#### EXERCISE REQUIREMENTS
Across the entries below, the lines containing "that" should be counted and only their number returned.

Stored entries
(* ===== verification/Hostname.v ===== *)
(** * Hostname normalisation ([tailsvc-common/src/hostname.rs])

    [NormalizedHostname] is its inner string.  [validate_hostname_syntax] and
    [parse_host_list] are related to specifications that do not mention the
    loops: [hostname_syntax] and [dedup]. *)
From S2P Require Import Prelude RustStr Net Externals Common.
From Stdlib Require Import Ascii.
#[local] Open Scope Z_scope.

Abbreviation NormalizedHostname := string.

(** ** The code *)

(** [c.is_ascii_alphanumeric() || c == '-'], the first byte of a character
    outside ASCII being neither. *)
Definition label_char (c : ascii) : bool := is_ascii_alphanumeric c || bool_decide (c = "-"%char).

Fixpoint check_chars (label : string) : result Error unit :=
  match label with
  | EmptyString => Ok tt
  | String c label' =>
      if negb (label_char c)
      then Err (InvalidHostname ("invalid char: " +:+ first_char label))
      else check_chars label'
  end.

Definition check_label (label : string) : result Error unit :=
  if str_is_empty label then Err (InvalidHostname "empty label")
  else if 63 <? str_len label then Err (InvalidHostname "label too long")
  else if starts_with "-" label || ends_with "-" label
  then Err (InvalidHostname "label hyphen placement")
  else check_chars label.

Definition validate_hostname_syntax (host : string) : result Error unit :=
  if 253 <? str_len host then Err (InvalidHostname "too long")
  else if ends_with "." host then Err (InvalidHostname "trailing dot not allowed")
  else for_each check_label (split "."%char host).

Section normalize.
Context `{Idna}.

Definition normalize_hostname (input : string) : result Error NormalizedHostname :=
  let trimmed := trim input in
  if str_is_empty trimmed then Err (InvalidHostname "empty")
  else if contains_char ":"%char trimmed
  then Err (InvalidHostname "port not allowed in hostname")
  else if contains_char "/"%char trimmed
  then Err (InvalidHostname "path not allowed in hostname")
  else if contains_str "://" trimmed
  then Err (InvalidHostname "scheme not allowed in hostname")
  else
    ascii ← map_err (λ e, InvalidHostname ("idna: " +:+ e)) (domain_to_ascii trimmed);
    let lower := to_ascii_lowercase ascii in
    _ ← validate_hostname_syntax lower;
    Ok lower.

(** The loop of [parse_host_list]: [seen] is the set of strings inserted. *)
Fixpoint host_list_loop (parts : list string) (seen : gset string) (out : list NormalizedHostname)
    : result Error (list NormalizedHostname) :=
  match parts with
  | [] => Ok out
  | part :: parts' =>
      h ← normalize_hostname part;
      if decide (h ∈ seen) then host_list_loop parts' seen out
      else host_list_loop parts' ({[h]} ∪ seen) (out ++ [h])
  end.

Definition parse_host_list (raw : string) : result Error (list NormalizedHostname) :=
  out ← host_list_loop (split ","%char raw) ∅ [];
  match out with
  | [] => Err (InvalidHostname "at least one hostname required")
  | _ => Ok out
  end.
End normalize.

(** ** Specifications *)

(** A DNS label: one to 63 letters, digits and hyphens, no hyphen at the ends. *)
Definition valid_label (w : string) : Prop :=
  1 <= str_len w <= 63 ∧ sall label_char w = true
  ∧ (∀ r, w ≠ "-" +:+ r) ∧ (∀ r, w ≠ r +:+ "-").

(** A hostname: labels joined by dots, at most 253 bytes. *)
Definition hostname_syntax (s : string) : Prop :=
  str_len s <= 253 ∧ ∃ ls, ls ≠ [] ∧ s = join "." ls ∧ Forall valid_label ls.

(** The first occurrences of a list, in order. *)
Fixpoint dedup {A} `{EqDecision A} (l : list A) : list A :=
  match l with
  | [] => []
  | x :: l' => x :: filter (λ y, y ≠ x) (dedup l')
  end.

(** ** Lemmas *)

Lemma check_chars_Ok w : check_chars w = Ok tt ↔ sall label_char w = true.
Proof.
  induction w as [|c w IH]; [done|]. cbn [check_chars sall].
  destruct (label_char c); cbn [negb andb]; [done | by split].
Qed.

Lemma check_label_Ok w : check_label w = Ok tt ↔ valid_label w.
Proof.
  unfold check_label, valid_label. split.
  - destruct (str_is_empty w) eqn:He; [done|].
    destruct (63 <? str_len w) eqn:Hl; [done|].
    destruct (starts_with "-" w) eqn:Hs; [done|].
    destruct (ends_with "-" w) eqn:Ht; [done|]. cbn [orb].
    rewrite check_chars_Ok. intros Hc. breflect. repeat split; try done.
    + destruct w; [done|]. cbn [str_len]. pose proof (str_len_nonneg w). lia.
    + intros r ->. by rewrite (proj2 (starts_with_iff _ _)) in Hs by eauto.
    + intros r ->. by rewrite (proj2 (ends_with_iff _ _)) in Ht by eauto.
  - intros (Hl & Hc & Hs & Ht).
    destruct (str_is_empty w) eqn:He; [destruct w; cbn in *; [lia | done]|].
    rewrite (proj2 (Z.ltb_ge 63 _)) by lia.
    destruct (starts_with "-" w) eqn:E1.
    { apply starts_with_iff in E1 as [r ->]. by destruct (Hs r). }
    destruct (ends_with "-" w) eqn:E2.
    { apply ends_with_iff in E2 as [r ->]. by destruct (Ht r). }
    by apply check_chars_Ok.
Qed.

Lemma label_char_no_dot w : sall label_char w = true →
  sall (λ x, bool_decide (x ≠ "."%char)) w = true.
Proof.
  apply sall_impl. intros c Hc. apply bool_decide_eq_true. by intros ->.
Qed.

Lemma valid_label_not_dotted r w : valid_label w → w ≠ r +:+ ".".
Proof.
  intros (_ & Hw & _) ->. rewrite sall_app in Hw. cbn in Hw. by rewrite andb_false_r in Hw.
Qed.

(** A list of labels joined does not end with a dot. *)
Lemma join_valid_no_trailing_dot ls :
  ls ≠ [] → Forall valid_label ls → ends_with "." (join "." ls) = false.
Proof.
  intros Hls Hv. apply not_true_iff_false. rewrite ends_with_iff. intros [r Hr].
  assert (∃ ls' w, join "." ls = ls' +:+ w ∧ valid_label w) as (pre & w & Hj & Hw).
  { clear r Hr. induction ls as [|w ls IH]; [done|]. inversion_clear Hv as [|? ? Hw Hls'].
    destruct ls as [|w' ls]; [by exists EmptyString, w|].
    destruct IH as (pre & v & Hj & Hvl); [done..|].
    exists (w +:+ "." +:+ pre), v. rewrite join_cons, Hj by done. by rewrite <- !sapp_assoc. }
  rewrite Hj in Hr. destruct (srev w) as [|c t] eqn:Hs.
  { apply (f_equal srev) in Hs. rewrite srev_involutive in Hs. subst w.
    destruct Hw as [Hl _]. cbn in Hl. lia. }
  apply (f_equal srev) in Hr. rewrite !srev_app, Hs in Hr.
  change (srev ".") with (String "." EmptyString) in Hr. rewrite !sapp_cons in Hr.
  simplify_eq. destruct (valid_label_not_dotted (srev t) w Hw).
  rewrite <- (srev_involutive w), Hs. done.
Qed.

(** [validate_hostname_syntax] decides the syntax. *)
Lemma validate_hostname_syntax_Ok s :
  validate_hostname_syntax s = Ok tt ↔ hostname_syntax s.
Proof.
  unfold validate_hostname_syntax, hostname_syntax. split.
  - destruct (253 <? str_len s) eqn:Hl; [done|].
    destruct (ends_with "." s); [done|]. rewrite for_each_Ok. intros Hf. breflect.
    split; [done|]. exists (split "."%char s). split; [apply split_not_nil|].
    split; [by rewrite join_split|].
    eapply Forall_impl; [exact Hf|]. intros w. by rewrite check_label_Ok.
  - intros (Hl & ls & Hne & -> & Hv).
    rewrite (proj2 (Z.ltb_ge 253 _)) by done.
    rewrite join_valid_no_trailing_dot by done.
    rewrite for_each_Ok, split_join; [|done|].
    + eapply Forall_impl; [exact Hv|]. intros w. by rewrite check_label_Ok.
    + eapply Forall_impl; [exact Hv|]. intros w (_ & Hw & _). by apply label_char_no_dot.
Qed.

(** Bytes of a valid hostname. *)
Definition host_char (c : ascii) : bool := label_char c || bool_decide (c = "."%char).

Lemma join_sall (p : ascii → bool) sep ls :
  sall p sep = true → Forall (λ w, sall p w = true) ls → sall p (join sep ls) = true.
Proof.
  intros Hsep. induction ls as [|w [|w' ls] IH]; [done|by inversion 1|].
  inversion_clear 1. rewrite join_cons, !sall_app, Hsep, IH by done.
  by rewrite andb_true_r.
Qed.

Lemma hostname_syntax_chars s : hostname_syntax s → sall host_char s = true.
Proof.
  intros (_ & ls & _ & -> & Hv). apply join_sall; [done|].
  eapply Forall_impl; [exact Hv|]. intros w (_ & Hw & _). revert Hw.
  apply sall_impl. intros c Hc. unfold host_char. by rewrite Hc.
Qed.

Lemma hostname_syntax_nonempty s : hostname_syntax s → s ≠ EmptyString.
Proof.
  intros (_ & ls & Hne & -> & Hv). destruct ls as [|w ls]; [done|].
  inversion_clear Hv as [|? ? (Hl & _) _]. destruct w as [|c w]; [cbn in Hl; lia|].
  destruct ls; [done|]. by rewrite join_cons, sapp_cons.
Qed.

Lemma host_char_graph c : host_char c = true →
  ascii_graph c = true ∧ c ≠ ":"%char ∧ c ≠ "/"%char ∧ c ≠ ","%char.
Proof.
  intros Hc. split.
  - revert Hc. unfold host_char, label_char, is_ascii_alphanumeric, is_ascii_upper,
      is_ascii_lower, is_ascii_digit, ascii_graph, byte_in.
    destruct (bool_decide_reflect (c = "-"%char)) as [-> | _]; [done|].
    destruct (bool_decide_reflect (c = "."%char)) as [-> | _]; [done|].
    lia.
  - repeat split; by intros ->.
Qed.

Lemma contains_char_none c s :
  sall (λ x, bool_decide (x ≠ c)) s = true → contains_char c s = false.
Proof. unfold contains_char. by intros ->. Qed.

Lemma contains_str_none a p s :
  sall (λ x, bool_decide (x ≠ a)) s = true → contains_str (String a p) s = false.
Proof.
  induction s as [|c s IH]; [done|]. cbn [sall contains_str]. intros [Hc Hs]%andb_true_iff.
  apply bool_decide_eq_true in Hc. rewrite IH, orb_false_r by done.
  unfold starts_with. cbn [strip_prefix]. rewrite decide_False by done.
  rewrite bool_decide_eq_false. by intros [? ?].
Qed.

Section normalize_lemmas.
Context `{Idna}.

Lemma normalize_hostname_Ok input n :
  normalize_hostname input = Ok n →
  hostname_syntax n ∧ to_ascii_lowercase n = n
  ∧ ∃ a, domain_to_ascii (trim input) = Ok a ∧ n = to_ascii_lowercase a.
Proof.
  unfold normalize_hostname. repeat (case_match; [done|]).
  rewrite result_bind_Ok. intros (a & Ha%map_err_Ok & Hb).
  apply result_bind_Ok in Hb as ([] & Hv%validate_hostname_syntax_Ok & [= <-]).
  rewrite to_ascii_lowercase_idemp. eauto.
Qed.

(** A normal form is its own normal form. *)
Lemma normalize_hostname_fix input n `{!IdnaLaws} :
  normalize_hostname input = Ok n → normalize_hostname n = Ok n.
Proof.
  intros (Hv & Hl & a & Ha & Hn)%normalize_hostname_Ok.
  pose proof (hostname_syntax_chars n Hv) as Hc.
  assert (∀ d, (∀ c, host_char c = true → c ≠ d) →
    sall (λ x, bool_decide (x ≠ d)) n = true) as Hno.
  { intros d Hd. eapply sall_impl; [|exact Hc]. intros c ?%Hd. by apply bool_decide_eq_true. }
  unfold normalize_hostname. rewrite trim_graph.
  2: { eapply sall_impl; [|exact Hc]. intros c Hcc. by apply host_char_graph. }
  destruct (str_is_empty n) eqn:He.
  { by destruct n; [destruct (hostname_syntax_nonempty _ Hv)|]. }
  rewrite !contains_char_none, contains_str_none
    by (apply Hno; intros c Hcc; by apply host_char_graph in Hcc as (_ & ? & ? & _)).
  rewrite Hn at 1. rewrite (domain_to_ascii_stable _ _ Ha). rewrite <- Hn.
  cbn [map_err mbind result_bind]. rewrite Hl.
  by rewrite (proj2 (validate_hostname_syntax_Ok n) Hv).
Qed.

Lemma filter_dedup_in (h : string) (seen : gset string) (hs : list string) :
  filter (.∉ seen) (filter (.≠ h) hs) = filter (.∉ {[h]} ∪ seen) hs.
Proof. rewrite list_filter_filter. apply list_filter_iff. intros; set_unfold; tauto. Qed.

Lemma host_list_loop_spec parts seen out :
  host_list_loop parts seen out =
  (λ hs, out ++ filter (.∉ seen) (dedup hs)) <$> try_map normalize_hostname parts.
Proof.
  revert seen out; induction parts as [|part parts IH]; intros seen out.
  { cbn. f_equal. by rewrite app_nil_r. }
  cbn [host_list_loop try_map].
  destruct (normalize_hostname part) as [h|e]; [cbn [mbind result_bind]|done].
  case_decide as Hh; rewrite IH; (destruct (try_map normalize_hostname parts) as [hs|e]; [|done]);
    cbn [mbind result_bind fmap result_fmap dedup]; f_equal.
  - rewrite (filter_cons_False _ h) by (by intros ?). f_equal.
    rewrite list_filter_filter. apply list_filter_iff. intros x; set_unfold.
    split; [intros Hx; split; [done | by intros ->] | tauto].
  - rewrite (filter_cons_True _ h) by done. rewrite filter_dedup_in.
    by rewrite <- app_assoc.
Qed.

(** The loop with its set is the parts normalised, then deduplicated; the final
    emptiness test never fails, as a split has at least one part. *)
Lemma parse_host_list_eq raw :
  parse_host_list raw = dedup <$> try_map normalize_hostname (split ","%char raw).
Proof.
  unfold parse_host_list. rewrite host_list_loop_spec.
  pose proof (split_not_nil ","%char raw) as Hne.
  destruct (split ","%char raw) as [|part parts]; [done|]. cbn [try_map].
  destruct (normalize_hostname part) as [h|e]; [cbn [mbind result_bind]|done].
  destruct (try_map normalize_hostname parts) as [hs|e]; [|done].
  cbn [mbind result_bind fmap result_fmap dedup app].
  rewrite (filter_cons_True _ h) by set_solver+. do 2 f_equal.
  rewrite list_filter_filter. apply list_filter_iff. intros x; set_unfold; tauto.
Qed.
End normalize_lemmas.

Lemma dedup_spec {A} `{EqDecision A} (l : list A) :
  NoDup (dedup l) ∧ ∀ x, x ∈ dedup l ↔ x ∈ l.
Proof.
  induction l as [|x l [IHn IHe]]; cbn; [split; [constructor | done]|]. split.
  - constructor; [rewrite list_elem_of_filter; tauto | by apply NoDup_filter].
  - intros y. rewrite !elem_of_cons, list_elem_of_filter, IHe.
    destruct (decide (y = x)); tauto.
Qed.

Lemma parse_host_list_Ok `{Idna} raw out :
  parse_host_list raw = Ok out → out ≠ [] ∧ NoDup out ∧ Forall hostname_syntax out.
Proof.
  rewrite parse_host_list_eq. destruct (try_map _ _) as [hs|e] eqn:Hm; [|done].
  intros [= <-]. apply try_map_Ok in Hm. destruct (dedup_spec hs) as [Hnd Hel].
  split; [|split; [done|]].
  - pose proof (split_not_nil ","%char raw). by destruct Hm.
  - apply Forall_forall. intros x Hx%Hel%list_elem_of_lookup. destruct Hx as [i Hi].
    destruct (Forall2_lookup_r _ _ _ _ _ Hm Hi) as (p & _ & Hn).
    by apply normalize_hostname_Ok in Hn as (? & _).
Qed.

(** ** Properties *)

(** C35: a hostname the normaliser accepts is syntactically valid and in lower
    case, and normalising it again gives it back (given that ToASCII is stable
    on its own lower-cased output). *)
Theorem normalize_hostname_canonical `{IdnaLaws} input n :
  normalize_hostname input = Ok n →
  hostname_syntax n ∧ to_ascii_lowercase n = n ∧ normalize_hostname n = Ok n.
Proof.
  intros Hn. pose proof (normalize_hostname_Ok _ _ Hn) as (? & ? & _).
  do 2 (split; [done|]). by eapply normalize_hostname_fix.
Qed.

(** A host list parses to the normal forms of its comma-separated parts,
    first occurrences kept in order, and fails with the error of the first part
    that does not normalise; a parsed list is never empty and has no repetition. *)
Theorem parse_host_list_spec `{Idna} raw :
  parse_host_list raw = dedup <$> try_map normalize_hostname (split ","%char raw)
  ∧ ∀ out, parse_host_list raw = Ok out → NoDup out ∧ out ≠ [].
Proof.
  split; [apply parse_host_list_eq|].
  by intros out (? & ? & _)%parse_host_list_Ok.
Qed.

(** The hypotheses hold for an [idna] that leaves ASCII alone. *)
#[local] Instance ascii_idna : Idna := λ s, Ok s.
#[local] Instance ascii_idna_laws : IdnaLaws.
Proof. by intros s a _. Qed.

Lemma normalize_hostname_canonical_witness :
  normalize_hostname "  Grafana.Internal  " = Ok "grafana.internal"
  ∧ hostname_syntax "grafana.internal"
  ∧ to_ascii_lowercase "grafana.internal" = "grafana.internal"
  ∧ normalize_hostname "grafana.internal" = Ok "grafana.internal".
Proof.
  split; [vm_compute; reflexivity|].
  apply (normalize_hostname_canonical "  Grafana.Internal  "). vm_compute; reflexivity.
Defined.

#### EXERCISE ANSWER
4